ピッチャーのバント処理後のセカンドスロー、サードスロー、ホームへのグラブトスなど、投内連携プレーにもいろいろありますが、この一塁ベースカバーはピッチャーにとって基本中の基本の動きといっていいでしょう。

 一塁ベースカバーにおいて、一番大切なのは、「ピッチャーは自分の左側に打球が飛んだら、すべてファーストに向かってスタートを切る」ということです。このひとつの動きを怠ることで内野安打が生まれ、エラーが生まれ、そこから失点につながり、最終的にチームは負けることになります。
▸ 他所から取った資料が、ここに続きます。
(** X5: the snapshot loses nothing of bytes 3 to 10: two 11-byte payloads
    that yield the same snapshot agree on those eight bytes. *)
Theorem snapshot_determines_fields (addr1 local_name1 addr2 local_name2 : string)
        (data1 data2 : bytes) (st1 st2 st1' st2' : store) (snap : gmap string pyval) :
  length data1 = 11%nat ->
  length data2 = 11%nat ->
  _process_mfr_data short_address addr1 local_name1 data1 st1 = (st1', Return tt) ->
  snapshots st1' = (snapshots st1 ++ [snap])%list ->
  _process_mfr_data short_address addr2 local_name2 data2 st2 = (st2', Return tt) ->
  snapshots st2' = (snapshots st2 ++ [snap])%list ->
  slice 3 11 data1 = slice 3 11 data2.
Proof.
  intros Hlen1 Hlen2 Hrun1 Hsnaps1 Hrun2 Hsnaps2.
  destruct (length_11_inv data1 Hlen1)
    as (a0 & a1 & a2 & s & p & hi & lo & m & sec & t & n & ->).
  destruct (length_11_inv data2 Hlen2)
    as (b0 & b1 & b2 & s' & p' & hi' & lo' & m' & sec' & t' & n' & ->).
  destruct (frame_run_bytes short_address a0 a1 a2 s p hi lo m sec t n
              addr1 local_name1 st1) as (x1 & Hx1 & Hs1 & _).
  destruct (frame_run_bytes short_address b0 b1 b2 s' p' hi' lo' m' sec' t' n'
              addr2 local_name2 st2) as (x2 & Hx2 & Hs2 & _).
  rewrite Hrun1 in Hx1. injection Hx1 as <-.
  rewrite Hrun2 in Hx2. injection Hx2 as <-.
  rewrite Hsnaps1 in Hs1. apply app_inv_head in Hs1. injection Hs1 as Hs1.
  rewrite Hsnaps2 in Hs2. apply app_inv_head in Hs2. injection Hs2 as Hs2.
  rewrite Hs1 in Hs2. apply snapshot_list_inj in Hs2.
  destruct Hs2 as (_ & Est & Epr & Ec & Emo & Esec & Et & En).
  injection Est as Est. apply tb_state_of_inj in Est.
  injection Epr as Epr. apply tb_pressure_of_inj in Epr.
  injection Ec as Ec. apply counter_bytes_inj in Ec. destruct Ec as [Ehi Elo].
  subst s' p' hi' lo'.
  injection Emo as Emo. apply tb_mode_of_inj in Emo.
  injection Esec as Esec. apply tb_sector_of_inj in Esec.
  injection Et as Et. apply byte_val_inj in Et.
  injection En as En. apply byte_val_inj in En.
  subst. reflexivity.
Qed.

(** X10: two 11-byte frames decoded one after the other leave both
    snapshots in arrival order, the second being the one the second frame
    yields on its own, and leave the identity that the second frame alone
    would leave. *)
Theorem frames_in_sequence (addrA local_nameA addrB local_nameB : string)
        (dataA dataB : bytes) (st : store) :
  length dataA = 11%nat ->
  length dataB = 11%nat ->
  exists (stA stAB stB : store) (snapA snapB : gmap string pyval),
    _process_mfr_data short_address addrA local_nameA dataA st = (stA, Return tt) /\
    _process_mfr_data short_address addrB local_nameB dataB stA = (stAB, Return tt) /\
    _process_mfr_data short_address addrB local_nameB dataB st = (stB, Return tt) /\
    snapshots stAB = (snapshots st ++ [snapA; snapB])%list /\
    snapshots stB = (snapshots st ++ [snapB])%list /\
    self stAB = self stB.
Proof.
  intros HlenA HlenB.
  destruct (length_11_inv dataA HlenA)
    as (a0 & a1 & a2 & s & p & hi & lo & m & sec & t & n & ->).
  destruct (length_11_inv dataB HlenB)
    as (b0 & b1 & b2 & s' & p' & hi' & lo' & m' & sec' & t' & n' & ->).
  destruct (frame_run_bytes short_address a0 a1 a2 s p hi lo m sec t n
              addrA local_nameA st) as (stA & HrunA & HsA & HselfA).
  destruct (frame_run_bytes short_address b0 b1 b2 s' p' hi' lo' m' sec' t' n'
              addrB local_nameB stA) as (stAB & HrunAB & HsAB & HselfAB).
  destruct (frame_run_bytes short_address b0 b1 b2 s' p' hi' lo' m' sec' t' n'
              addrB local_nameB st) as (stB & HrunB & HsB & HselfB).
  eexists stA, stAB, stB, _, _.
  split; [exact HrunA |]. split; [exact HrunAB |]. split; [exact HrunB |].
  split; [| split; [exact HsB |]].
  - rewrite HsAB, HsA, <- app_assoc. reflexivity.
  - rewrite HselfAB, HselfB, HselfA. reflexivity.
Qed.

End FrameSnapshots.

(** ** The further properties at concrete payloads *)

Lemma mode_labels_differ_by_model_witness :
  modes (DEVICE_TYPES IOSerial7) !! 1 = Some "sensitive" /\
  modes (DEVICE_TYPES SmartSeries7000) !! 1 = Some "daily clean" /\
  "sensitive" <> "daily clean".
Proof.
  assert (H1 : modes (DEVICE_TYPES IOSerial7) !! 1 = Some "sensitive")
    by (vm_compute; reflexivity).
  assert (H2 : modes (DEVICE_TYPES SmartSeries7000) !! 1 = Some "daily clean")
    by (vm_compute; reflexivity).
  split; [exact H1 |]. split; [exact H2 |].
  exact (mode_labels_differ_by_model 1 "sensitive" "daily clean" H1 H2).
Defined.

Lemma unpack_slice_needs_11_witness :
  ((11 <= length sample_payload)%nat /\
   exists fields, UNPACK_BBHBBBB (slice 3 11 sample_payload) = Return fields) /\
  ((length [x00; x00; x00; x03; x6e] < 11)%nat /\
   UNPACK_BBHBBBB (slice 3 11 [x00; x00; x00; x03; x6e]) = Raise StructError).
Proof.
  split.
  - assert (H : (11 <= length sample_payload)%nat) by (simpl; lia).
    split; [exact H |].
    exact (proj1 (unpack_slice_needs_11 sample_payload) H).
  - assert (H : (length [x00; x00; x00; x03; x6e] < 11)%nat) by (simpl; lia).
    split; [exact H |].
    exact (proj2 (unpack_slice_needs_11 [x00; x00; x00; x03; x6e]) H).
Defined.

Lemma known_codes_labelled_witness :
  length known_payload = 11%nat /\
  UNPACK_BBHBBBB (slice 3 11 known_payload) = Return (2, 114, 16, 5, 1, 15, 4) /\
  exists (st' : store) (snap : gmap string pyval),
    _process_mfr_data last_four "78:DB:2F:C2:48:BE" "Oral-B Toothbrush"
      known_payload fresh = (st', Return tt) /\
    snap !! "toothbrush state" = Some (PyStr "idle") /\
    snap !! "pressure" = Some (PyStr "normal") /\
    snap !! "mode" = Some (PyStr "deep clean").
Proof.
  assert (Hu : UNPACK_BBHBBBB (slice 3 11 known_payload) =
               Return (2, 114, 16, 5, 1, 15, 4)) by (vm_compute; reflexivity).
  split; [reflexivity |]. split; [exact Hu |].
  destruct (known_codes_labelled last_four "78:DB:2F:C2:48:BE" "Oral-B Toothbrush"
              known_payload fresh _ _ _ _ _ _ _ eq_refl Hu)
    as (st' & snap & Hrun & _ & Hs & Hp & Hm).
  exists st', snap. split; [exact Hrun |].
  split; [apply Hs; vm_compute; reflexivity |].
  split; [apply Hp; vm_compute; reflexivity | apply Hm; vm_compute; reflexivity].
Defined.

Lemma toothbrush_iff_running_witness :
  length sample_payload = 11%nat /\
  exists (st' : store) (snap : gmap string pyval),
    _process_mfr_data last_four "78:DB:2F:C2:48:BE" "Oral-B Toothbrush"
      sample_payload fresh = (st', Return tt) /\
    snapshots st' = (snapshots fresh ++ [snap])%list /\
    (snap !! "toothbrush" = Some (PyInt 1) <->
     snap !! "toothbrush state" = Some (PyStr "running")).
Proof.
  split; [reflexivity |].
  exact (toothbrush_iff_running last_four "78:DB:2F:C2:48:BE" "Oral-B Toothbrush"
           sample_payload fresh eq_refl).
Defined.

Lemma frame_decoder_identity_witness :
  length io7_payload = 11%nat /\
  exists st' : store,
    _process_mfr_data last_four "78:DB:2F:C2:48:BE" "Oral-B Toothbrush"
      io7_payload fresh = (st', Return tt) /\
    id_manufacturer (self st') = id_manufacturer (self fresh) /\
    exists ty : string,
      (ty = "IO Serial 7" \/ ty = "Smart Series 7000") /\
      id_device_type (self st') = Some ty /\
      id_device_name (self st') = Some (ty +:+ " " +:+ last_four "78:DB:2F:C2:48:BE") /\
      id_title (self st') = Some (ty +:+ " " +:+ last_four "78:DB:2F:C2:48:BE").
Proof.
  split; [reflexivity |].
  destruct (frame_decoder_identity last_four "78:DB:2F:C2:48:BE" "Oral-B Toothbrush"
              io7_payload fresh) as (st' & Hrun & Hm & Hid).
  exists st'. split; [exact Hrun |]. split; [exact Hm |]. exact (Hid eq_refl).
Defined.

Lemma snapshot_schema_witness :
  length sample_payload = 11%nat /\
  exists (st' : store) (tb counter sector_timer no_of_sectors : Z)
         (tb_state tb_pressure tb_mode tb_sector : string),
    _process_mfr_data last_four "78:DB:2F:C2:48:BE" "Oral-B Toothbrush"
      sample_payload fresh = (st', Return tt) /\
    snapshots st' =
      (snapshots fresh ++
       [ list_to_map
           [ ("toothbrush", PyInt tb);
             ("toothbrush state", PyStr tb_state);
             ("pressure", PyStr tb_pressure);
             ("counter", PyInt counter);
             ("mode", PyStr tb_mode);
             ("sector", PyStr tb_sector);
             ("sector timer", PyInt sector_timer);
             ("number of sectors", PyInt no_of_sectors) ] ])%list /\
    (tb = 0 \/ tb = 1) /\
    0 <= counter <= 65535 /\
    0 <= sector_timer <= 255 /\
    0 <= no_of_sectors <= 255.
Proof.
  split; [reflexivity |].
  exact (snapshot_schema last_four "78:DB:2F:C2:48:BE" "Oral-B Toothbrush"
           sample_payload fresh eq_refl).
Defined.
「ピッチャーのエラーは点に結びつきやすい」と野球界ではよく言われます。それを防ぐためにも、単調な動きの連続でつまらないかもしれませんが、投内連携の練習は徹底して行わなければならないのです。

日々の反復練習が
スーパープレーを支える

 私が西武ライオンズにいたときの春季キャンプでは、この投内連携プレーの練習を毎日2時間行っていました。広岡監督(編集部注/広岡達朗。1982、83年にライオンズを日本一に導く)から言われたのは、「一塁ベースカバーはベースを見ずに踏めるように」ということです。入団したばかりの私は「そんな曲芸みたいなこと、できるわけない」と思いました。

 しかし、基本の動きを何度もこなしていくと、ベースを見なくても感覚だけでベースの近くにまで行けるようになりました。

 そしてキャンプ終盤のある日、感覚で足を出すとそこにベースがありました。最初は曲芸のように思えた動きも、毎日数多く練習を繰り返すことでできるようになるのです。この一塁ベースカバーの技術が、シーズン中に訪れた危機を何度も救ってくれました。

 野球を経験した人、ピッチャーをやったことのある人であれば、自分の左側に打球が飛んだら一塁に向かってスタートを切るということは誰でも知っています。プロのピッチャーもみんな「そんなことはわかっていますよ」と言います。